CASH FLOWS FROM OPERATING ACTIVITIES:
  Net income                                $  11,705      $       3,342

CHANGES IN CERTAIN ASSETS AND LIABILITIES:
  Increase (decrease) in accrued expenses      (4,024)            88,610
  Increase in income taxes payable                 29              3,604
                                            ---------         ----------

    NET CASH PROVIDED BY OPERATING 
      ACTIVITIES                                7,710             95,556
                                            ---------         ----------

CASH FLOWS FROM FINANCING ACTIVITIES:
  Proceeds from issuance of common stock         -             6,402,175
  Advances from affiliate                        -                95,917
  Repayment to affiliate                         -               (95,917)
  Deferred registration costs                    -               (25,000)
                                            ---------         ----------

NET CASH PROVIDED BY FINANCING 
       ACTIVITIES                                -             6,377,175
                                            ---------         ----------

CASH FLOWS FROM INVESTING ACTIVITIES:
  (Increase) in restricted cash and 
    investments                               (72,934)        (6,271,422)
                                            ---------         ----------

NET DECREASE (INCREASE) IN CASH AND CASH
  EQUIVALENTS                                 (65,224)           201,309

CASH AND CASH EQUIVALENTS, 
    beginning of period                       266,533               -   
                                            ---------         ----------

CASH AND CASH EQUIVALENTS, 
    end of period                            $201,309        $   201,309
                                            ---------         ----------
                                            ---------         ----------



                 See Accompanying Selected Notes to Financial Statements

<PAGE>

                              UNITY FIRST ACQUISITION CORP.
                              (A DEVELOPMENT STAGE ENTITY)

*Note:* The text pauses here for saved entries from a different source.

Lemma digits_length (n : nat) (v : Z) (acc : list ascii) (k : nat) :
  0 <= v < 10 ^ Z.of_nat k -> (1 <= k)%nat ->
  (length (Display.digits n v acc) <= k + length acc)%nat.
Proof.
  revert v acc k. induction n as [|n IH]; intros v acc k Hv Hk; [simpl; lia|].
  cbn [Display.digits]. cbv zeta.
  destruct (Z.eqb_spec (v / 10) 0) as [E|E]; [simpl; lia|].
  assert (Hk2 : (2 <= k)%nat).
  { destruct k as [|[|k]]; [lia| |lia]. exfalso. apply E.
    apply Z.div_small. change (10 ^ Z.of_nat 1) with 10 in Hv. lia. }
  specialize (IH (v / 10) (Display.to_char (v mod 10 + Display.ASCII_NUM) :: acc) (k - 1)%nat).
  simpl in IH. assert (H10 : 10 ^ Z.of_nat k = 10 * 10 ^ Z.of_nat (k - 1)).
  { replace (Z.of_nat k) with (Z.succ (Z.of_nat (k - 1))) by lia.
    apply Z.pow_succ_r. lia. }
  assert (Hd : 0 <= v / 10 < 10 ^ Z.of_nat (k - 1)).
  { split; [apply Z.div_pos; lia|]. apply Z.div_lt_upper_bound; lia. }
  specialize (IH Hd ltac:(lia)). lia.
Qed.

Lemma send_itoa_writes (size : nat) (v : Z) (k : nat) :
  0 <= v < 10 ^ Z.of_nat k -> (1 <= k < size)%nat ->
  Display.writes_opt (Display.send_itoa size v) (Display.itoa v) /\
  Display.inline (Display.itoa v) /\ (1 <= length (Display.itoa v) <= k)%nat.
Proof.
  intros Hv Hk.
  assert (Hl : (1 <= length (Display.itoa v) <= k)%nat).
  { unfold Display.itoa. destruct (Z.ltb_spec v 0); [lia|].
    pose proof (digits_length 5 v [] k Hv ltac:(lia)) as H1. cbn [length] in H1.
    split; [|lia].
    cbn [Display.digits]. cbv zeta. destruct (v / 10 =? 0); [simpl; lia|].
    generalize (Display.to_char (v mod 10 + Display.ASCII_NUM)). intros c.
    generalize (v / 10). intros v'. clear.
    assert (G : forall n x acc, (length acc <= length (Display.digits n x acc))%nat).
    { induction n as [|n IH]; intros x acc; [simpl; lia|].
      cbn [Display.digits]. cbv zeta. destruct (x / 10 =? 0); [simpl; lia|].
      etrans; [|apply IH]. simpl. lia. }
    specialize (G 4%nat v' [c]). simpl in G. lia. }
  split; [|split; [apply itoa_inline|exact Hl]].
  intros t. unfold Display.send_itoa. cbv zeta.
  rewrite decide_True by lia. reflexivity.
Qed.

(** *** Screens *)

Ltac display_step :=
  first [ rewrite (writes_fillScreen _ _) | rewrite (writes_alignCenter _ _)
        | rewrite (writes_send _ _) | rewrite (writes_sendChar _ _) ];
  cbn [Display.SCREENFILL Display.sent Display.set_SCREENFILL].

Lemma lines_app (t : Display.term) (s : list ascii) (t' : Display.term) :
  Display.sent t' = Display.sent t ++ s ->
  Display.lines t' = (Display.lines t + length (filter (fun c => c = Display.NLc) s))%nat.
Proof. intros E. unfold Display.lines. rewrite E, filter_app, length_app. reflexivity. Qed.

Lemma filter_inline (s : list ascii) :
  Display.inline s -> filter (fun c => c = Display.NLc) s = [].
Proof.
  induction 1 as [|c s Hc _ IH]; [reflexivity|].
  rewrite filter_cons_False by exact Hc. exact IH.
Qed.

Lemma filter_line_feeds (n : nat) :
  filter (fun c => c = Display.NLc) (replicate n Display.NLc) = replicate n Display.NLc.
Proof.
  induction n as [|n IH]; [reflexivity|]. simpl.
  rewrite filter_cons_True by reflexivity. rewrite IH. reflexivity.
Qed.

Lemma title_screen_lines (title : list ascii) (t t' : Display.term) :
  Display.title_screen title t t' ->
  Display.lines t' = (Display.lines t + Z.to_nat (Display.TERMHEIGHT + 1))%nat.
Proof.
  intros (pad & E & Hi & _). rewrite (lines_app t _ t' E). f_equal.
  rewrite !filter_app, !filter_line_feeds, (filter_inline title Hi).
  rewrite (filter_inline (replicate pad " "%char)) by (apply Forall_replicate; discriminate).
  rewrite !length_app, !length_replicate. reflexivity.
Qed.

Lemma dispTurn_title (ID : Z) (t : Display.term) :
  0 <= ID <= 9 ->
  Display.title_screen
    (if ID =? DEALER then list_ascii_of_string "DEALER'S TURN"
     else list_ascii_of_string "PLAYER " ++ [Display.to_char (ID + Display.ASCII_NUM)] ++
          list_ascii_of_string "'S TURN")
    t (Display.dispTurn ID t).
Proof.
  intros HID. unfold Display.dispTurn. cbv zeta.
  destruct (ID =? DEALER).
  - exists 76%nat. repeat display_step. split; [|split; [|split]].
    + rewrite <- !app_assoc. reflexivity.
    + apply (bool_decide_unpack _). vm_compute. reflexivity.
    + vm_compute. split; discriminate.
    + reflexivity.
  - exists 75%nat. repeat display_step. split; [|split; [|split]].
    + rewrite <- !app_assoc. reflexivity.
    + unfold Display.inline. simpl. repeat constructor; try discriminate.
      assert (ID = 0 \/ ID = 1 \/ ID = 2 \/ ID = 3 \/ ID = 4 \/ ID = 5 \/ ID = 6 \/ ID = 7 \/
              ID = 8 \/ ID = 9)
        as [-> | [-> | [-> | [-> | [-> | [-> | [-> | [-> | [-> | ->]]]]]]]]] by lia; discriminate.
    + vm_compute. split; discriminate.
    + reflexivity.
Qed.

Lemma dispRound_title (round : Z) (t : Display.term) :
  1 <= round < 1000 ->
  exists t', Display.dispRound round t = Some t' /\
    Display.title_screen (list_ascii_of_string "Round " ++ Display.itoa round) t t'.
Proof.
  intros Hr.
  destruct (send_itoa_writes 5 round 3) as (Hw & Hi & Hl); [simpl; lia|lia|].
  unfold Display.dispRound. cbv zeta. rewrite Hw. cbn [mbind option_bind].
  eexists. split; [reflexivity|]. exists 79%nat. repeat display_step. split; [|split; [|split]].
  - rewrite <- !app_assoc. reflexivity.
  - apply Forall_app. split; [apply (bool_decide_unpack _); vm_compute; reflexivity|exact Hi].
  - rewrite length_app. unfold Display.TERMWIDTH. simpl length. lia.
  - reflexivity.
Qed.

(** X13.  Every screen between the plays scrolls the terminal by exactly
    one page.  [dispBlank] sends TERMHEIGHT + 1 line feeds and nothing
    else.  [dispTurn] and [dispRound] send fifteen line feeds, one title
    line (DEALER'S TURN, PLAYER i'S TURN, Round n) centred to within two
    columns, and line feeds up to TERMHEIGHT + 1 in all, whatever was on
    the screen before; the round number fits its buffer for each of the 999
    rounds of [main]. *)
Theorem screens_scroll_one_page (t : Display.term) :
  Display.dispBlank t =
    Display.mkTerm Display.TERMHEIGHT
      (Display.sent t ++ replicate (Z.to_nat (Display.TERMHEIGHT + 1)) Display.NLc) /\
  Display.title_screen (list_ascii_of_string "DEALER'S TURN") t (Display.dispTurn DEALER t) /\
  (forall ID, 1 <= ID <= 9 ->
     Display.title_screen
       (list_ascii_of_string "PLAYER " ++ [Display.to_char (ID + Display.ASCII_NUM)] ++
        list_ascii_of_string "'S TURN") t (Display.dispTurn ID t)) /\
  (forall round, 1 <= round < 1000 ->
     exists t', Display.dispRound round t = Some t' /\
       Display.title_screen (list_ascii_of_string "Round " ++ Display.itoa round) t t') /\
  (forall title t', Display.title_screen title t t' ->
     Display.lines t' = (Display.lines t + Z.to_nat (Display.TERMHEIGHT + 1))%nat).
Proof.
  split; [|split; [|split; [|split]]].
  - unfold Display.dispBlank. cbv zeta. repeat display_step.
    rewrite <- app_assoc. reflexivity.
  - apply (dispTurn_title DEALER t). vm_compute. split; discriminate.
  - intros ID HID. pose proof (dispTurn_title ID t ltac:(lia)) as H.
    destruct (Z.eqb_spec ID DEALER) as [E|_]; [unfold DEALER in E; lia|exact H].
  - intros round. apply dispRound_title.
  - intros title t'. apply title_screen_lines.
Qed.

Lemma screens_scroll_one_page_witness :
  let t := Display.mkTerm 3 (list_ascii_of_string "You stayed!") in
  Display.lines (Display.dispTurn 2 t) = 29%nat /\
  exists t', Display.dispRound 999 t = Some t' /\ Display.lines t' = 29%nat.
Proof.
  intros t. destruct (screens_scroll_one_page t) as (_ & _ & Hturn & Hround & Hlines).
  split.
  - apply (Hlines _ _ (Hturn 2 ltac:(lia))).
  - destruct (Hround 999 ltac:(lia)) as (t' & E & Ht).
    exists t'. split; [exact E|]. apply (Hlines _ _ Ht).
Defined.

(** *** The header of a play screen *)

Lemma selectPlayer_fst (i : Z) (w1 w2 : world) :
  fst (selectPlayer i w1) = fst (selectPlayer i w2).
Proof.
  unfold selectPlayer. repeat (destruct (i =? _); [reflexivity|]). reflexivity.
Qed.

Lemma selectPlayer_fst_player (i : Z) (w : world) (pA pB : hid) :
  fst (selectPlayer i w) = Some (pA, pB) -> pA <> dealer /\ pB <> dealer.
Proof.
  unfold selectPlayer.
  repeat (destruct (i =? _); [intros [= <- <-]; split; discriminate|]). discriminate.
Qed.

Lemma dispUpper_seat_pointers (w : world) (i : Z) (s : option (option (hid * hid) * Display.term)) :
  Display.seat_pointers_ok s -> Display.seat_pointers_ok (Display.dispUpper_seat w i s).
Proof.
  intros Hs. unfold Display.dispUpper_seat.
  destruct s as [[sel t]|]; [|exact I]. cbn [mbind option_bind]. cbv zeta.
  destruct (fst (selectPlayer i w)) as [[pA pB]|] eqn:E.
  - apply selectPlayer_fst_player in E. cbn [mbind option_bind].
    destruct (Display.send_itoa 6 _ _); [|exact I]. cbn [mbind option_bind].
    destruct (if negb _ then _ else _); [|exact I]. exact E.
  - destruct sel as [[pA pB]|]; [|exact I]. cbn [mbind option_bind].
    destruct (Display.send_itoa 6 _ _); [|exact I]. cbn [mbind option_bind].
    destruct (if negb _ then _ else _); [|exact I]. exact Hs.
Qed.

                         SELECTED NOTES TO FINANCIAL STATEMENTS

================================================================================

NOTE 1 - FINANCIAL STATEMENTS

    The financial statements have been prepared by Unity First Acquisition
    Corp. (the "Company"), without audit.  In the opinion of management, all
    adjustments (which include only normal recurring adjustments) necessary to
    present fairly the financial position, results of operations and cash flows
    at October 31,  1997 and for all periods presented have been made.  The
    results of operations for the period ended October 31, 1997 are not
    necessarily indicative of the operating results for a full year.

    Certain information and footnote disclosures prepared in accordance with
    general accepted accounting principles and normally included in the
    financial statements have been condensed or omitted.  It is suggested that
    these financial statements be read in conjunction with the financial
    statements and notes included in the Company's annual report Form 10K for
    the year ended July 31, 1997.

NOTE 2 - ORGANIZATION AND OPERATIONS

    The Company was incorporated in the State of Delaware on May 30, 1996 to
    serve as a vehicle to effect a merger, exchange of capital stock, asset
    acquisition or other similar business combination (a "Business
    Combination").  The Company is currently in the development stage.  All
    activity of the Company to date relates to its formation, fund-raising, and
    search to effect a Business Combination.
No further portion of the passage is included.